*The task*.
There is one span to output from the data below: the lines starting at the line with "Lemma field_quad_ok q" and ending at the line with "apply Forall_forall. intros". Output it exactly, ends included, nothing more.

[[ Data open ]]

Lemma honest_sample3 m a b f z :
  length a = (2 * m)%nat -> length b = (2 * m)%nat -> length f = (2 * m)%nat ->
  total (fold_columns (toF z) (columns_of (2 * m) [a; b; f]))
  = fsum (cell_at (toF z) <$> (cell_of m a b f <$> seq 0 m)).
Proof.
  intros Ha Hb Hf. rewrite columns_fold by by repeat constructor. rewrite total_columns. f_equal.
  rewrite <- list_fmap_compose. apply list_fmap_ext. intros j i [-> Hi]%lookup_seq.
  cbn [fmap list_fmap column_at fprod foldr].
  rewrite (toF_mle_fold_nth a z m), (toF_mle_fold_nth b z m), (toF_mle_fold_nth f z m) by (done || lia).
  unfold compose, cell_at, cell_of. cbn [fst snd]. ring.
Qed.

Lemma round_evaluations_honest3 m a b f :
  length a = (2 * m)%nat -> length b = (2 * m)%nat -> length f = (2 * m)%nat ->
  msg3 (round_evaluations a b f) = honest 3 (columns_of (2 * m) [a; b; f]).
Proof.
  intros Ha Hb Hf. unfold round_evaluations, halves.
  assert (zip (zip (zip (lo_half a) (hi_half a)) (zip (lo_half b) (hi_half b)))
    (zip (lo_half f) (hi_half f)) = cell_of m a b f <$> seq 0 m) as ->.
  { rewrite (halves_zip a m), (halves_zip b m), (halves_zip f m), !zip_fmap_seq by done. reflexivity. }
  destruct (round_step_sum3 (cell_of m a b f <$> seq 0 m) 0 0 0 0) as (h0&h1&h2&h3&->&E0&E1&E2&E3).
  unfold msg3, honest, samples. cbn [seq]. cbn [fmap list_fmap].
  change (pt 0) with (toF 0). change (pt 1) with (toF 1). change (pt 2) with (toF 2).
  change (pt 3) with (toF 3). rewrite !honest_sample3 by done.
  rewrite E0, E1, E2, E3, toF_0, !F_add_0_l. reflexivity.
Qed.

Definition triple_product (a b f : list Z) : Z :=
  foldr Z.add 0 (zip_with Z.mul (zip_with Z.mul a b) f).

Lemma triple_product_total a b f n :
  length a = n -> length b = n -> length f = n ->
  total (columns_of n [a; b; f]) = toF (triple_product a b f).
Proof.
  intros Ha Hb Hf. rewrite total_columns. unfold triple_product.
  revert b f n Ha Hb Hf. induction a as [|x a IH]; intros [|y b] [|z f] n Ha Hb Hf; subst n; try done.
  cbn [length seq fmap list_fmap column_at fprod fsum foldr zip_with].
  rewrite toF_add, !toF_mul. simpl in Hb, Hf.
  rewrite <- (IH b f (length a)) by (done || lia). rewrite <- fmap_S_seq.
  change (list_fmap nat F ?g ?l) with (g <$> l). rewrite <- list_fmap_compose. cbn [nth].
  unfold fsum. ring_simplify. f_equal.
Qed.

Lemma toF_fold_sum_mod {A} (g : A -> Z) l a :
  toF (fold_left (fun acc p => (acc + g p) mod GOLDILOCKS_MODULUS) l a)
  = Zmod.add (toF a) (fsum ((fun p => toF (g p)) <$> l)).
Proof.
  revert a. induction l as [|p l IH]; intros a; cbn [fold_left fmap list_fmap fsum foldr]; [ring|].
  rewrite IH, toF_mod, toF_add. change (list_fmap _ _ ?f l) with (f <$> l). unfold fsum. ring.
Qed.

Lemma claimed_triple a b f :
  length b = length a -> length f = length a ->
  claimed_sum_of a b f = triple_product a b f mod GOLDILOCKS_MODULUS.
Proof.
  intros Hb Hf. apply toF_inj; [|apply mod_canonical|].
  - unfold claimed_sum_of. assert (canonical 0) as H0 by (split; [done|apply modulus_pos]).
    revert H0. generalize 0 as s. induction (zip (zip a b) f) as [|p l IH]; intros s Hs; [done|].
    cbn [fold_left]. apply IH, mod_canonical.
  - rewrite toF_mod, <- (triple_product_total a b f (length a)) by done.
    unfold claimed_sum_of.
    rewrite (toF_fold_sum_mod (fun p => p.1.1 * p.1.2 mod GOLDILOCKS_MODULUS * p.2)), toF_0, F_add_0_l.
    rewrite total_columns. f_equal.
    rewrite (list_nth_seq a), (list_nth_seq b), (list_nth_seq f) at 1. rewrite Hb, Hf, !zip_fmap_seq.
    rewrite <- list_fmap_compose. apply list_fmap_ext. intros _ i _.
    unfold compose. cbn [fst snd column_at fmap list_fmap fprod foldr]. autorewrite with toF. ring.
Qed.

Lemma final_total3 point a b f va vb vf :
  length a = (2 ^ length point)%nat -> length b = (2 ^ length point)%nat ->
  length f = (2 ^ length point)%nat -> Forall canonical a -> Forall canonical b -> Forall canonical f ->
  _mle_eval a point = Ok va -> _mle_eval b point = Ok vb -> _mle_eval f point = Ok vf ->
  toF (va * vb mod GOLDILOCKS_MODULUS * vf mod GOLDILOCKS_MODULUS)
  = total (fold_all (toF <$> point) (columns_of (2 ^ length point) [a; b; f])).
Proof.
  intros Ha Hb Hf Hca Hcb Hcf Ea Eb Ef.
  destruct (mle_eval_ok a point Ha Hca) as (a'&Ea'&_&->).
  destruct (mle_eval_ok b point Hb Hcb) as (b'&Eb'&_&->).
  destruct (mle_eval_ok f point Hf Hcf) as (f'&Ef'&_&->).
  rewrite Ea in Ea'. rewrite Eb in Eb'. rewrite Ef in Ef'.
  apply (inj Ok) in Ea' as ->, Eb' as ->, Ef' as ->.
  rewrite columns_fold_all by by repeat constructor. rewrite total_columns.
  cbn [seq fmap list_fmap column_at fprod fsum foldr]. autorewrite with toF. ring.
Qed.

Lemma field_quad_ok q g : field_quad q = Ok g <->
  canonical_quad g /\ q = (let '(g0, g1, g2, g3) := g in (PInt g0, PInt g1, PInt g2, PInt g3)).
Proof.
  destruct q as [[[v0 v1] v2] v3], g as [[[g0 g1] g2] g3]. unfold field_quad, canonical_quad. split.
  - intros Hq. apply bind_ok in Hq as (?&[-> ?]%field_ok&Hq). apply bind_ok in Hq as (?&[-> ?]%field_ok&Hq).
    apply bind_ok in Hq as (?&[-> ?]%field_ok&Hq). apply bind_ok in Hq as (?&[-> ?]%field_ok&Hq).
    apply (inj Ok) in Hq. injection Hq as <- <- <- <-. done.
  - intros [(?&?&?&?) [= -> -> -> ->]]. rewrite !field_int by done. reflexivity.
Qed.

Definition py_ints4 (g : quad Z) : quad pyval :=
  let '(g0, g1, g2, g3) := g in (PInt g0, PInt g1, PInt g2, PInt g3).
(** Scanned tuples are canonical, so distinct ones differ in the field. *)
Lemma scan_rows_canonical statement rows st :
  zlen rows <= 2 ^ 21 -> rs_address_count statement < 2 ^ 32 ->
  scan_rows statement empty_scan 1 rows = Ok st -> Forall canonical_entry (consumed st ++ produced st).
Proof.
  intros Hl Ha Hs. pose proof modulus_bounds as Hp.
  enough (forall c st0, 1 <= c -> c + zlen rows <= 2 ^ 22 ->
    Forall canonical_entry (sc_reads st0 ++ sc_writes st0 ++ sc_inits st0) ->
    (forall a v k, sc_touched st0 !! a = Some (v, k) -> canonical_entry (a, v, k)) ->
    scan_rows statement st0 c rows = Ok st ->
    Forall canonical_entry (sc_reads st ++ sc_writes st ++ sc_inits st) /\
    forall a v k, sc_touched st !! a = Some (v, k) -> canonical_entry (a, v, k)) as Hgen.
  { destruct (Hgen 1 empty_scan) as [H1 H2]; [done|lia|constructor|done|done|].
    unfold consumed, produced. rewrite !Forall_app in H1. destruct H1 as (?&?&?).
    rewrite !Forall_app. split_and!; try done.
    apply Forall_forall. intros [[a v] k] Hin%elem_of_final_tuples. by apply H2. }
  clear Hs Hl. induction rows as [|row rows IH]; intros c st0 Hc Hl Hf Ht Hs; cbn [scan_rows] in Hs.
  { by apply (inj Ok) in Hs as <-. }
  apply bind_ok in Hs as (st1&H1&Hs). rewrite zlen_cons in Hl. pose proof (zlen_nonneg rows).
  apply (IH (c + 1) st1); [lia|lia| | |done];
    apply scan_row_ok in H1 as (op&a&v&pv&pc&_&[(_&_&_&_&_&->)|[_ [_ Hao Hv Hpv Hpc _ _ ->]]]);
    cbn [sc_reads sc_writes sc_inits sc_touched]; try done.
  - assert (canonical_entry (a, pv, pc) /\ canonical_entry (a, v, c) /\ canonical_entry (a, 0, 0)) as (?&?&?).
    { unfold canonical_entry, canonical in *. cbn [fst snd]. lia. }
    rewrite !Forall_app in Hf |- *. destruct Hf as (?&?&?). case_bool_decide; rewrite ?Forall_app, ?Forall_singleton; tauto.
  - intros a' v' k'. rewrite lookup_insert_Some. intros [(<-&[= <- <-])|[_ Hl']]; [|by apply Ht].
    unfold canonical_entry, canonical in *. cbn [fst snd]. lia.
Qed.

(** (memory error bound).  For one access log, at most [2 * n^2] of the [p]
    possible [gamma] make two of its [n] tuples collide, and for each [gamma]
    fewer than [n] of the [p] possible [alpha] satisfy the identity of an
    inconsistent log by accident. *)
Theorem ram_lucky_bound st rows sc gammas alphas gamma :
  zlen rows <= 2 ^ 21 -> rs_address_count st < 2 ^ 32 ->
  scan_rows st empty_scan 1 rows = Ok sc -> sc_reads sc <> [] ->
  NoDup gammas -> (forall g, g ∈ gammas -> collision (consumed sc ++ produced sc) g) ->
  NoDup alphas -> (forall x, x ∈ alphas -> lucky_point (tuple_weights gamma sc) x) ->
  let n := length (consumed sc ++ produced sc) in
  (length gammas <= 2 * (n * n))%nat /\ (length alphas < n)%nat.
Proof.
  intros Hl Ha Hs Hne Hg Hcol Hal Hluck n. split.
  - set (ts := consumed sc ++ produced sc) in *.
    pose proof (scan_rows_canonical _ _ _ Hl Ha Hs) as Hcan. fold ts in Hcan. rewrite Forall_forall in Hcan.
    set (P := fun (p : entry * entry) g => p.1 <> p.2 /\ fingerprint g p.1 = fingerprint g p.2).
    pose proof (count_by_cases P 2 (list_prod ts ts) gammas) as Hc.
    rewrite length_prod in Hc. apply Hc; clear Hc.
    + intros g Hin. destruct (Hcol g Hin) as (e&e'&He&He'&Hne'&E). exists (e, e'). split; [|done].
      apply list_elem_of_In, in_prod_iff. by rewrite <- !list_elem_of_In.
    + intros [x y] Hin. apply list_elem_of_In, in_prod_iff in Hin as [Hx%list_elem_of_In Hy%list_elem_of_In].
      destruct (decide (x = y)) as [->|Hxy].
      { destruct (filter _ gammas) as [|g l] eqn:E; [simpl; lia|].
        assert (g ∈ filter (P (y, y)) gammas) as Hg' by (rewrite E; by left).
        apply list_elem_of_filter in Hg' as [[] _]. done. }
      apply (pair_collisions x y); [by apply Hcan|by apply Hcan|done|by apply NoDup_filter|].
      by intros g [[_ ?] _]%list_elem_of_filter.
  - subst n. rewrite length_app, <- (tuple_weights_length gamma sc). apply lucky_points_bound; [|done|done].
    intros E%(f_equal length). rewrite tuple_weights_length in E. unfold consumed in E. rewrite length_app in E.
    destruct (sc_reads sc); [done|simpl in E; lia].
Qed.

(** ** Completeness

    The honest log of a run: each access records the value and the counter that
    its address last held. *)
Record request := MkRequest { rq_write : bool; rq_address : Z; rq_value : Z }.

Fixpoint record_log (touched : gmap Z (Z * Z)) (counter : Z) (requests : list request)
    : list GoldilocksRamAccessV3 :=
  match requests with
  | [] => []
  | rq :: requests =>
      let '(v, k) := default (0, 0) (touched !! rq_address rq) in
      let value := if rq_write rq then rq_value rq else v in
      MkRamAccess (PInt (if rq_write rq then _OP_WRITE else _OP_READ)) (rq_address rq) value v k
      :: record_log (<[rq_address rq := (value, counter)]> touched) (counter + 1) requests
  end.

Definition request_ok (st : GoldilocksRamStatementV3) (rq : request) : Prop :=
  0 <= rq_address rq < rs_address_count st /\ canonical (rq_value rq).

Definition row_fields (a : GoldilocksRamAccessV3) : list Z :=
  [match ra_op a with PInt z => z | _ => 0 end; ra_address a; ra_value a; ra_prev_value a; ra_prev_counter a].

Lemma record_log_rows touched c rqs :
  row <$> record_log touched c rqs = py_ints <$> (row_fields <$> record_log touched c rqs).
Proof.
  revert touched c. induction rqs as [|rq rqs IH]; intros touched c; [done|]. cbn [record_log].
  destruct (default (0, 0) (touched !! rq_address rq)) as [v k]. cbn [fmap list_fmap]. f_equal. apply IH.
Qed.

Lemma length_record_log touched c rqs : length (record_log touched c rqs) = length rqs.
Proof.
  revert touched c. induction rqs as [|rq rqs IH]; intros touched c; [done|]. cbn [record_log].
  destruct (default (0, 0) (touched !! rq_address rq)) as [v k]. cbn [length]. by rewrite IH.
Qed.

Definition as_padding (sc : scan) (b : bool) : scan :=
  MkScan (sc_touched sc) (sc_reads sc) (sc_writes sc) (sc_inits sc) (b || sc_in_padding sc).

Lemma scan_padding st sc c (n : nat) :
  scan_rows st sc c (py_ints <$> replicate n [2; 0; 0; 0; 0]) = Ok (as_padding sc (negb (n =? 0)%nat)).
Proof.
  revert sc c. induction n as [|n IH]; intros sc c; [by destruct sc|].
  cbn [replicate fmap list_fmap scan_rows]. change (list_fmap _ _ ?f ?l) with (f <$> l).
  assert (scan_row st sc c (py_ints [2; 0; 0; 0; 0]) = Ok (as_padding sc true)) as ->.
  { apply scan_row_ok. exists 2, 0, 0, 0, 0. split; [by apply unpack_ints|]. by left. }
  cbn [mbind res_bind]. rewrite IH. unfold as_padding. cbn. by rewrite orb_true_r.
Qed.
(* ===== verification/Wire.v ===== *)
(** * Canonical wire formats

    The pieces that the frames of [payload.py], [request.py], [challenge.py] and
    [session.py] are made of: the validators each of those modules defines, the
    bounded reader of [payload.py], and [Codec], the contract that every frame
    meets: exactly one byte string denotes each valid value, and nothing else
    parses. *)

From Stdlib Require Import ZArith Lia.
From coqutil Require Import Word.LittleEndianList.
From stdpp Require Import base list strings.
From S2P Require Import Prelude Merkle MerkleTheory Sha256.

Local Open Scope Z_scope.

(** ** Validators *)

Definition zero32 : bytes := zero_bytes 32.

(** [isinstance(value, bytes) and len(value) == 32], optionally nonzero, or an
    error of the module's class. *)
Definition fixed32 (k : exc_class) (value : pyval) (name : string) (nonzero : bool) : res bytes :=
  match value with
  | PBytes b =>
      if negb (length b =? 32)%nat then raise k (name +:+ " must be exactly 32 bytes")
      else if nonzero && bool_decide (b = zero32) then raise k (name +:+ " must not be the zero digest")
      else Ok b
  | _ => raise k (name +:+ " must be exactly 32 bytes")
  end.

(** [isinstance(value, int) and not isinstance(value, bool)] *)
Definition int_in (lo hi : Z) (value : pyval) : option Z :=
  match value with
  | PInt z => if (lo <=? z) && (z <? hi) then Some z else None
  | _ => None
  end.

Definition u32 (value : pyval) (name : string) (positive : bool) : res Z :=
  match value with
  | PInt _ =>
      match int_in (if positive then 1 else 0) (Z.shiftl 1 32) value with
      | Some z => Ok z
      | None => raise ProofV3Error (name +:+ " must be a " +:+ (if positive then "positive " else "")
                                    +:+ "unsigned 32-bit integer")
      end
  | _ => raise ProofV3Error (name +:+ " must be an unsigned 32-bit integer")
  end.

Definition u64 (value : pyval) (name : string) : res Z :=
  match int_in 0 (Z.shiftl 1 64) value with
  | Some z => Ok z
  | None => raise ProofV3Error (name +:+ " must be an unsigned 64-bit integer")
  end.

Lemma fixed32_spec k v name nz b :
  fixed32 k v name nz = Ok b <-> v = PBytes b /\ bytes32 b /\ (nz = true -> b <> zero32).
Proof.
  unfold fixed32, bytes32. destruct v; try (split; [discriminate|by intros [? _]]).
  change GOLDILOCKS_MERKLE_REFERENCE_DIGEST_BYTES with 32%nat.
  destruct (Nat.eqb_spec (length bs) 32) as [E|E]; cbn [negb].
  - destruct nz; cbn [andb]; [case_bool_decide as Hz|]; split; try discriminate.
    + intros ([= ->]&_&Hn). by specialize (Hn eq_refl).
    + by intros [= ->].
    + by intros ([= ->]&_).
    + by intros [= ->].
    + by intros ([= ->]&_).
  - split; [discriminate|]. by intros ([= ->]&?&_).
Qed.

Lemma int_in_spec lo hi v z : int_in lo hi v = Some z <-> v = PInt z /\ lo <= z < hi.
Proof.
  unfold int_in. destruct v as [| |y| | | | |]; try (split; [discriminate|by intros [? _]]).
  destruct ((lo <=? y) && (y <? hi)) eqn:E; split.
  - intros [= ->]. split; [done|lia].
  - by intros [[= ->] _].
  - discriminate.
  - intros [[= ->] ?]. lia.
Qed.

Lemma u32_spec v name p z :
  u32 v name p = Ok z <-> v = PInt z /\ (if p then 1 else 0) <= z < 2 ^ 32.
Proof.
  change (2 ^ 32) with (Z.shiftl 1 32). rewrite <- int_in_spec. unfold u32.
  destruct v; try (split; discriminate). unfold raise. destruct (int_in _ _ _); split; congruence.
Qed.

Lemma u32_int (z : Z) name (p : bool) : (if p then 1 else 0) <= z < 2 ^ 32 -> u32 (PInt z) name p = Ok z.
Proof. intros. by apply u32_spec. Qed.

Lemma u64_spec v name z : u64 v name = Ok z <-> v = PInt z /\ 0 <= z < 2 ^ 64.
Proof.
  unfold u64. change (2 ^ 64) with (Z.shiftl 1 64). rewrite <- int_in_spec.
  unfold raise. destruct (int_in _ _ _); split; congruence.
Qed.

(** ** The contract of a frame *)

Class Codec (A : Type) := {
  encode : A -> bytes;
  decode : pyval -> res A;
  valid : A -> Prop;
  codec_law v a : decode v = Ok a <-> valid a /\ v = PBytes (encode a);
}.

Section codec.
Context `{Codec A}.

Lemma decode_encode a : valid a -> decode (PBytes (encode a)) = Ok a.
Proof. intros. by apply codec_law. Qed.

Lemma encode_inj a a' : valid a -> valid a' -> encode a = encode a' -> a = a'.
Proof.
  intros Ha Ha' E. apply decode_encode in Ha, Ha'. rewrite E in Ha. rewrite Ha in Ha'.
  by apply (inj Ok) in Ha'.
Qed.

(** Hashing a frame under a fixed prefix binds the value. *)
Lemma encode_digest_binds `{Digest} (prefix : bytes) a a' :
  valid a -> valid a' -> sha256 (prefix ++ encode a) = sha256 (prefix ++ encode a') ->
  a = a' \/ second_preimage [prefix ++ encode a].
Proof.
  intros Ha Ha' E. destruct (sha256_inj_or [prefix ++ encode a] (prefix ++ encode a) (prefix ++ encode a'))
    as [E'|]; [by left|done| |by right].
  apply (inj (app prefix)) in E'. left. symmetry. by apply encode_inj.
Qed.
End codec.

(** ** The bounded reader of [payload.py] *)

Record reader := MkReader { rd_encoded : bytes; rd_offset : nat; rd_name : string }.

(** A parser reads from the reader, or raises. *)
Definition parser (A : Type) : Type := reader -> res (A * reader).
#[export] Instance parser_ret : MRet parser := fun A a r => Ok (a, r).
#[export] Instance parser_bind : MBind parser := fun A B f p r =>
  match p r with Ok (a, r) => f a r | Err e => Err e end.
Definition lift {A} (m : res A) : parser A := fun r => match m with Ok a => Ok (a, r) | Err e => Err e end.

Definition new_reader (encoded : pyval) (maximum : Z) (name : string) : res reader :=
  match encoded with
  | PBytes b => if maximum <? zlen b then raise ProofV3Error (name +:+ " byte length is out of range")
                else Ok (MkReader b 0 name)
  | _ => raise ProofV3Error (name +:+ " byte length is out of range")
  end.

Definition read (size : nat) : parser bytes := fun r =>
  if (length (rd_encoded r) <? rd_offset r + size)%nat then
    raise ProofV3Error (rd_name r +:+ " is truncated")
  else Ok (take size (drop (rd_offset r) (rd_encoded r)),
           MkReader (rd_encoded r) (rd_offset r + size) (rd_name r)).

(** An unsigned little-endian field of a [struct] format. *)
Definition read_uint (size : nat) : parser Z := b ← read size; mret (le_combine b).

Definition finish : parser unit := fun r =>
  if (rd_offset r =? length (rd_encoded r))%nat then Ok (tt, r)
  else raise ProofV3Error (rd_name r +:+ " has trailing bytes").

Lemma bind_read {A} n (f : bytes -> parser A) p b s name :
  length b = n ->
  (read n ≫= f) (MkReader (p ++ b ++ s) (length p) name)
  = f b (MkReader ((p ++ b) ++ s) (length (p ++ b)) name).
Proof.
  intros <-. unfold mbind, parser_bind, read. cbn [rd_encoded rd_offset rd_name].
  rewrite (proj2 (Nat.ltb_ge _ _)) by (rewrite !length_app; lia).
  by rewrite drop_app_length, take_app_length, app_assoc, length_app.
Qed.

Lemma bind_uint {A} n (f : Z -> parser A) p z s name :
  0 <= z < 2 ^ (Z.of_nat n * 8) ->
  (read_uint n ≫= f) (MkReader (p ++ le_split n z ++ s) (length p) name)
  = f z (MkReader ((p ++ le_split n z) ++ s) (length (p ++ le_split n z)) name).
Proof.
  intros Hz. transitivity ((read n ≫= fun b => f (le_combine b)) (MkReader (p ++ le_split n z ++ s) (length p) name)).
  - unfold read_uint, mbind, parser_bind. by destruct (read n _) as [[b r]|].
  - rewrite bind_read by apply le_split_length. by rewrite le_combine_split, Z.mod_small.
Qed.

Lemma finish_end p name : finish (MkReader (p ++ []) (length p) name) = Ok (tt, MkReader (p ++ []) (length p) name).
Proof. unfold finish. cbn [rd_encoded rd_offset]. by rewrite app_nil_r, Nat.eqb_refl. Qed.

Lemma new_reader_spec v maximum name r :
  new_reader v maximum name = Ok r <-> exists b, v = PBytes b /\ zlen b <= maximum /\ r = MkReader b 0 name.
Proof.
  unfold new_reader. destruct v; try (split; [discriminate|by intros (?&?&_)]).
  destruct (Z.ltb_spec maximum (zlen bs)); split.
  - discriminate.
  - intros (?&[= ->]&?&_). lia.
  - intros [= <-]. by exists bs.
  - by intros (?&[= ->]&_&->).
Qed.

(** ** Slices and concatenations *)

(** [encoded[i : i + n]] *)
Definition slice (encoded : bytes) (i n : nat) : bytes := take n (drop i encoded).

(** A field of a frame is found by skipping the fields before it. *)
Lemma slice_skip b s i n : (length b <= i)%nat -> slice (b ++ s) i n = slice s (i - length b) n.
Proof. intros. unfold slice. by rewrite drop_app_ge. Qed.

Lemma slice_here b s i n : i = 0%nat -> length b = n -> slice (b ++ s) i n = b.
Proof. intros -> <-. unfold slice. by rewrite drop_0, take_app_length. Qed.

Lemma slice_last b i n : i = 0%nat -> length b = n -> slice b i n = b.
Proof. intros -> <-. unfold slice. by rewrite drop_0, take_ge. Qed.

Ltac find_slice :=
  repeat (rewrite slice_skip by (autorewrite with vrt_len; lia));
  first [apply slice_here|apply slice_last]; autorewrite with vrt_len; lia.

(** Split an equation of concatenations of fields of known length. *)
Lemma same_length_32 (a b : bytes) : bytes32 a -> bytes32 b -> length a = length b.
Proof. unfold bytes32. congruence. Qed.

Ltac app_split H :=
  lazymatch type of H with
  | _ ++ _ = _ ++ _ =>
      let E := fresh "E" in
      apply app_inj_1 in H;
      [destruct H as [E H]; app_split H
      |first [apply same_length_32; [first [assumption|exact (sha256_length _)]..]
             |rewrite !pack_I_length; reflexivity]]
  | _ => idtac
  end.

[[ Data closed ]]

*Task solution*.
Lemma field_quad_ok q g : field_quad q = Ok g <->
  canonical_quad g /\ q = (let '(g0, g1, g2, g3) := g in (PInt g0, PInt g1, PInt g2, PInt g3)).
Proof.
  destruct q as [[[v0 v1] v2] v3], g as [[[g0 g1] g2] g3]. unfold field_quad, canonical_quad. split.
  - intros Hq. apply bind_ok in Hq as (?&[-> ?]%field_ok&Hq). apply bind_ok in Hq as (?&[-> ?]%field_ok&Hq).
    apply bind_ok in Hq as (?&[-> ?]%field_ok&Hq). apply bind_ok in Hq as (?&[-> ?]%field_ok&Hq).
    apply (inj Ok) in Hq. injection Hq as <- <- <- <-. done.
  - intros [(?&?&?&?) [= -> -> -> ->]]. rewrite !field_int by done. reflexivity.
Qed.

Definition py_ints4 (g : quad Z) : quad pyval :=
  let '(g0, g1, g2, g3) := g in (PInt g0, PInt g1, PInt g2, PInt g3).
(** Scanned tuples are canonical, so distinct ones differ in the field. *)
Lemma scan_rows_canonical statement rows st :
  zlen rows <= 2 ^ 21 -> rs_address_count statement < 2 ^ 32 ->
  scan_rows statement empty_scan 1 rows = Ok st -> Forall canonical_entry (consumed st ++ produced st).
Proof.
  intros Hl Ha Hs. pose proof modulus_bounds as Hp.
  enough (forall c st0, 1 <= c -> c + zlen rows <= 2 ^ 22 ->
    Forall canonical_entry (sc_reads st0 ++ sc_writes st0 ++ sc_inits st0) ->
    (forall a v k, sc_touched st0 !! a = Some (v, k) -> canonical_entry (a, v, k)) ->
    scan_rows statement st0 c rows = Ok st ->
    Forall canonical_entry (sc_reads st ++ sc_writes st ++ sc_inits st) /\
    forall a v k, sc_touched st !! a = Some (v, k) -> canonical_entry (a, v, k)) as Hgen.
  { destruct (Hgen 1 empty_scan) as [H1 H2]; [done|lia|constructor|done|done|].
    unfold consumed, produced. rewrite !Forall_app in H1. destruct H1 as (?&?&?).
    rewrite !Forall_app. split_and!; try done.
    apply Forall_forall. intros [[a v] k] Hin%elem_of_final_tuples. by apply H2. }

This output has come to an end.